● **What to produce**:
Work out how many lines in the listing below include the word "Fixpoint"; answer with the number alone.

· · ·

(* ===== verification/Receipt.v ===== *)
(** * Execution receipts

    Models [source/urd/types/abci_response.go]: what the application reports
    for a transaction, and its protobuf form. *)

From stdpp Require Import base list gmap strings numbers.
From Stdlib Require Import ZArith Lia.
From S2P Require Import Prelude Signer.

Definition RCodeTypeNone : Z := 0.
Definition RCodeTypeOK : Z := 1.
Definition RCodeTypeEncodingError : Z := 2.
Definition RCodeTypeAbort : Z := 3.
Definition RCodeTypeUnknownError : Z := 4.

(** [string(b)]: the bytes of a string are kept as they are. *)
Definition bytes_str (b : bytes) : string :=
  String.string_of_list_ascii (map (λ z, Ascii.ascii_of_N (Z.to_N z)) b).

Lemma str_bytes_str b : wf_bytes b → str_bytes (bytes_str b) = b.
Proof.
  unfold str_bytes, bytes_str. rewrite String.list_ascii_of_string_of_list_ascii.
  induction 1 as [|z b Hz _ IH]; [done|]. simpl. rewrite IH. f_equal.
  unfold is_byte in Hz. rewrite Ascii.N_ascii_embedding by lia. lia.
Qed.

(** [sort.Strings]. *)
Fixpoint insert_string (s : string) (l : list string) : list string :=
  match l with
  | [] => [s]
  | t :: l' => if str_leb s t then s :: l else t :: insert_string s l'
  end.
Fixpoint sort_Strings (l : list string) : list string :=
  match l with
  | [] => []
  | s :: l' => insert_string s (sort_Strings l')
  end.

Lemma insert_string_perm s l : insert_string s l ≡ₚ s :: l.
Proof.
  induction l as [|t l IH]; [done|]. simpl. destruct (str_leb s t); [done|].
  rewrite IH. apply Permutation_swap.
Qed.
Lemma sort_Strings_perm l : sort_Strings l ≡ₚ l.
Proof. induction l as [|s l IH]; [done|]. simpl. by rewrite insert_string_perm, IH. Qed.

(** [Options] is a nil map until [SetRawTx] makes one. *)
Record ABCIExecutionReceipt := {
  rCode : Z;
  rLog : string;
  rInfo : string;
  rOptions : option (gmap string string)
}.

Record PReceipt := {
  prCode : Z; prLog : string; prInfo : string; prOptionKey : list string; prOptionValue : list string
}.

Definition rawTx_key : string := "rawTx".

Definition SetRawTx (r : ABCIExecutionReceipt) (tx : bytes) : ABCIExecutionReceipt :=
  {| rCode := rCode r; rLog := rLog r; rInfo := rInfo r;
     rOptions := Some (<[rawTx_key := bytes_str tx]> (default ∅ (rOptions r))) |}.
Definition GetRawTx (r : ABCIExecutionReceipt) : bytes :=
  match rOptions r with
  | None => []
  | Some m => str_bytes (default EmptyString (m !! rawTx_key))
  end.
Definition Receipt_IsOK (r : ABCIExecutionReceipt) : bool := rCode r =? RCodeTypeOK.

(** The second loop ranges over the key list as it was and appends to it. *)
Definition Receipt_ToProto (r : ABCIExecutionReceipt) : PReceipt :=
  let opts := default ∅ (rOptions r) in
  let opKeyList := sort_Strings (map fst (map_to_list opts)) in
  let opKeyList' := opKeyList ++ map (λ key, default EmptyString (opts !! key)) opKeyList in
  {| prCode := int32 (rCode r); prLog := rLog r; prInfo := rInfo r;
     prOptionKey := opKeyList'; prOptionValue := [] |}.

Fixpoint options_loop (keys : list string) (i : Z) (values : list string) (opMap : gmap string string)
    : outcome (gmap string string) :=
  match keys with
  | [] => Ret opMap
  | key :: keys' => v ← idx values i; options_loop keys' (i + 1) values (<[key := v]> opMap)
  end.
Definition NewABCIReceiptFromProto (p : PReceipt) : outcome ABCIExecutionReceipt :=
  opMap ← options_loop (prOptionKey p) 0 (prOptionValue p) ∅;
  Ret {| rCode := int8 (prCode p); rLog := prLog p; rInfo := prInfo p; rOptions := Some opMap |}.

Section Bytes.
Context {C : ProtoCodec PReceipt}.
Definition Receipt_ProtoBytes (r : ABCIExecutionReceipt) : outcome bytes := MustProtoBytes (Receipt_ToProto r).
Definition NewABCIReceiptFromBytes (bz : bytes) : outcome (option ABCIExecutionReceipt) :=
  match unmarshal bz with
  | None => Ret None
  | Some p => r ← NewABCIReceiptFromProto p; Ret (Some r)
  end.
End Bytes.

(** A receipt read back from its protobuf form panics exactly when it has an
    option: the values are appended to the key list, so the value list is
    empty. Without options it is read back. *)
Theorem Receipt_ToProto_loses_options (r : ABCIExecutionReceipt) (Hc : -128 ≤ rCode r < 128) :
  NewABCIReceiptFromProto (Receipt_ToProto r) =
    if decide (default ∅ (rOptions r) = ∅)
    then Ret {| rCode := rCode r; rLog := rLog r; rInfo := rInfo r; rOptions := Some ∅ |}
    else Panic.
Proof.
  unfold NewABCIReceiptFromProto, Receipt_ToProto. cbn [prOptionKey prOptionValue prCode prLog prInfo].
  destruct (decide _) as [->|Hne].
  - rewrite map_to_list_empty. cbn. do 2 f_equal.
    rewrite (wrapS_small 32), (wrapS_small 8); lia.
  - pose proof (sort_Strings_perm (map fst (map_to_list (default ∅ (rOptions r))))) as Hp.
    destruct (sort_Strings _) as [|k ks]; [|done]. exfalso. apply Hne.
    apply Permutation_nil_l in Hp. symmetry in Hp. apply map_eq_nil in Hp. by apply map_to_list_empty_iff.
Qed.

Lemma Receipt_ToProto_loses_options_witness :
  NewABCIReceiptFromProto (Receipt_ToProto
    (SetRawTx {| rCode := 1; rLog := ""; rInfo := ""; rOptions := None |} [6; 0; 0; 0])) = Panic.
Proof.
  rewrite (Receipt_ToProto_loses_options (SetRawTx {| rCode := 1; rLog := ""; rInfo := ""; rOptions := None |}
    [6; 0; 0; 0]) ltac:(cbn; lia)).
  reflexivity.
Defined.

(** The raw transaction set in a receipt is read back. *)
Lemma SetRawTx_GetRawTx r tx : wf_bytes tx → GetRawTx (SetRawTx r tx) = tx.
Proof.
  intros Hw. unfold GetRawTx, SetRawTx. cbn [rOptions]. rewrite lookup_insert_eq. by apply str_bytes_str.
Qed.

· · ·

● **Reply to the exercise**:
3